## Work order
Every line in the records below that holds "Fixpoint" must be identified and copied.

====== Data under study ======

(** * RomM front-end API client: [frontend/src/services/api.js]

    A shallow embedding of the seven exported functions of [api.js] and of
    the fragment of JavaScript, axios and the browser DOM they rely on:

    - JavaScript values, with the [ToString] and [ToBoolean] coercions that
      template literals and the [||] operator perform;
    - promises by their settled outcome, [async] functions and [.then];
    - axios as a transport that records each request it is handed and
      settles it the way the network decides;
    - the anchor-click save sequence of the download helper, over a small
      element heap and object-URL registry. *)

From Stdlib Require Import ZArith List Ascii String DecimalString Lia.
From stdpp Require Import base option list strings.
#[local] Set Warnings "-register-all".
Import ListNotations.
Local Open Scope string_scope.
Local Open Scope list_scope.

(** ** JavaScript values *)

Module JS.

(** Numbers are the integers the client handles (rom ids, page sizes).
    [JNum n] stands for the JavaScript number [n] when [n] is a safe
    integer, [|n| <= 2^53 - 1] (see [isSafeInteger]): those are exactly
    representable and print in plain decimal.  Beyond that range a
    JavaScript number prints by shortest round-trip digits, and from 1e21
    on in exponent notation, which [string_of_Z] does not follow; [NaN]
    and fractions are outside [JNum] as well. *)
Inductive JSValue : Type :=
| JUndefined
| JNull
| JBool (b : bool)
| JNum (n : Z)
| JStr (s : string)
| JArr (elems : list JSValue)
| JObj (fields : list (string * JSValue)).

(** A plain object: own properties in insertion order. *)
Definition JSObject : Type := list (string * JSValue).

(** Property read [o.k]; a missing property reads as [undefined]. *)
Fixpoint prop (o : JSObject) (k : string) : JSValue :=
  match o with
  | [] => JUndefined
  | (k', v) :: rest => if String.eqb k' k then v else prop rest k
  end.

(** [Number.MAX_SAFE_INTEGER], 2^53 - 1. *)
Definition MAX_SAFE_INTEGER : Z := 9007199254740991.
Inductive result (T : Type) :=
  | Ok (v : T)
  | NameError (id : string)
  | OutOfFuel.
Arguments Ok {T} v.
Arguments NameError {T} id.
Arguments OutOfFuel {T}.

Global Instance result_bind : MBind result := λ T U f m,
  match m with
  | Ok v => f v
  | NameError id => NameError id
  | OutOfFuel => OutOfFuel
  end.

(** Global names (those of the registered operations among them); the
    local names of a function call in progress are a second map. *)
Definition lookup_name (g : gmap string value) (l : option (gmap string value))
    (id : string) : option value :=
  match l with
  | Some locals =>
      match locals !! id with
      | Some v => Some v
      | None => g !! id
      end
  | None => g !! id
  end.

Definition bind_name (g : gmap string value) (l : option (gmap string value))
    (id : string) (v : value) : gmap string value * option (gmap string value) :=
  match l with
  | Some locals => (g, Some (<[id := v]> locals))
  | None => (<[id := v]> g, None)
  end.

(** [v.attr].  An attribute of a framework object is a framework
    object; attribute errors are not modelled, so an attribute of
    anything else is an opaque object. *)
Definition getattr (v : value) (attr : string) : value :=
  match v with
  | VExt path => VExt (path +:+ "." +:+ attr)
  | _ => VObj
  end.

Section Lists.
Context {X Y : Type}.
Variable eval1 : gmap string value → X → result (Y * gmap string value).

(** Left to right, threading the globals. *)
Fixpoint eval_list (g : gmap string value) (es : list X)
    : result (list Y * gmap string value) :=
  match es with
  | [] => Ok ([], g)
  | e :: es' =>
      '(v, g1) ← eval1 g e;
      '(vs, g2) ← eval_list g1 es';
      Ok (v :: vs, g2)
  end.
End Lists.

Section Blocks.
Variable exec1 : gmap string value → option (gmap string value) → stmt →
  result (gmap string value * option (gmap string value) * option value).

(** The statements of a block in order, up to the first [return]. *)
Fixpoint exec_block (g : gmap string value) (l : option (gmap string value))
    (ss : list stmt)
    : result (gmap string value * option (gmap string value) * option value) :=
  match ss with
  | [] => Ok (g, l, None)
  | st :: ss' =>
      '(g1, l1, r) ← exec1 g l st;
      match r with
      | Some _ => Ok (g1, l1, r)
      | None => exec_block g1 l1 ss'
      end
  end.
End Blocks.

(** Evaluation of expressions, calls and statements, one level deep:
    [eval], [call] and [exec] stand for the evaluation of what is nested
    inside.  A name is looked up among the locals, then the globals; an
    unbound one raises.  [cudaq.kernel] turns a function into a kernel,
    [cudaq.register_operation(name, m)] binds [name], and
    [cudaq.sample(k, args)] runs the body of kernel [k], as does a call
    of [k] from another kernel.  A loop body is entered once, which reads
    every name it can read. *)
Section Step.
Variable eval : gmap string value → option (gmap string value) → expr →
  result (value * gmap string value).
Variable call : gmap string value → value → list value →
  result (value * gmap string value).
Variable exec : gmap string value → option (gmap string value) → stmt →
  result (gmap string value * option (gmap string value) * option value).

Definition eval_step (g : gmap string value)
    (l : option (gmap string value)) (e : expr)
    : result (value * gmap string value) :=
  match e with
  | Name id =>
      match lookup_name g l id with
      | Some v => Ok (v, g)
      | None => NameError id
      end
  | Attribute e1 attr =>
      '(v, g1) ← eval g l e1;
      Ok (getattr v attr, g1)
  | Call f args keywords =>
      '(fv, g1) ← eval g l f;
      '(avs, g2) ← eval_list (λ g0 e0, eval g0 l e0) g1 args;
      '(_, g3) ← eval_list (λ g0 e0, eval g0 l e0) g2 keywords.*2;
      call g3 fv avs
  | Subscript e1 index =>
      '(_, g1) ← eval g l e1;
      '(_, g2) ← eval_list (λ g0 e0, eval g0 l e0) g1 index;
      Ok (VObj, g2)
  | BinOp e1 _ e2 =>
      '(_, g1) ← eval g l e1;
      '(_, g2) ← eval g1 l e2;
      Ok (VObj, g2)
  | Tuple es =>
      '(_, g1) ← eval_list (λ g0 e0, eval g0 l e0) g es;
      Ok (VObj, g1)
  | Num n => Ok (VNum n, g)
  | Str s => Ok (VStr s, g)
  end.

Definition call_step (g : gmap string value) (fv : value)
    (avs : list value) : result (value * gmap string value) :=
  match fv with
  | VFun _ ps body =>
      '(g1, _, r) ← exec_block exec g
                      (Some (list_to_map (zip ps avs))) body;
      Ok (default VObj r, g1)
  | VExt path =>
      if decide (path = "cudaq.kernel") then
        match avs with
        | [VFun _ ps body] => Ok (VFun true ps body, g)
        | _ => Ok (VObj, g)
        end
      else if decide (path = "cudaq.register_operation") then
        match avs with
        | VStr name :: _ => Ok (VObj, <[name := VExt name]> g)
        | _ => Ok (VObj, g)
        end
      else if decide (path = "cudaq.sample") then
        match avs with
        | VFun true ps body :: rest =>
            '(g1, _, _) ← exec_block exec g
                            (Some (list_to_map (zip ps rest))) body;
            Ok (VObj, g1)
        | _ => Ok (VObj, g)
        end
      else Ok (VObj, g)
  | _ => Ok (VObj, g)
  end.

(** The decorators of a definition are applied last first. *)
Definition decorate (ds : list value)
    (init : result (value * gmap string value))
    : result (value * gmap string value) :=
  foldr (λ d acc, '(v, g0) ← acc; call g0 d [v]) init ds.

Definition exec_step (g : gmap string value)
    (l : option (gmap string value)) (st : stmt)
    : result (gmap string value * option (gmap string value) * option value) :=
  match st with
  | FunctionDef name decorators params body =>
      '(ds, g1) ← eval_list (λ g0 e0, eval g0 l e0) g decorators;
      '(_, g2) ← eval_list (λ g0 e0, eval g0 l e0) g1 (omap snd params);
      '(fv, g3) ← decorate ds (Ok (VFun false params.*1 body, g2));
      let '(g4, l4) := bind_name g3 l name fv in
      Ok (g4, l4, None)
  | Assign (Name id) e =>
      '(v, g1) ← eval g l e;
      let '(g2, l2) := bind_name g1 l id v in
      Ok (g2, l2, None)
  | Assign target e =>
      '(_, g1) ← eval g l e;
      '(_, g2) ← eval g1 l target;
      Ok (g2, l, None)
  | Expr e =>
      '(_, g1) ← eval g l e;
      Ok (g1, l, None)
  | For target iter body =>
      '(_, g1) ← eval g l iter;
      let '(g2, l2) := bind_name g1 l target VObj in
      exec_block exec g2 l2 body
  | Return e =>
      '(v, g1) ← eval g l e;
      Ok (g1, l, Some v)
  end.
End Step.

======

## Completed task
Fixpoint prop (o : JSObject) (k : string) : JSValue :=
Fixpoint eval_list (g : gmap string value) (es : list X)
Fixpoint exec_block (g : gmap string value) (l : option (gmap string value))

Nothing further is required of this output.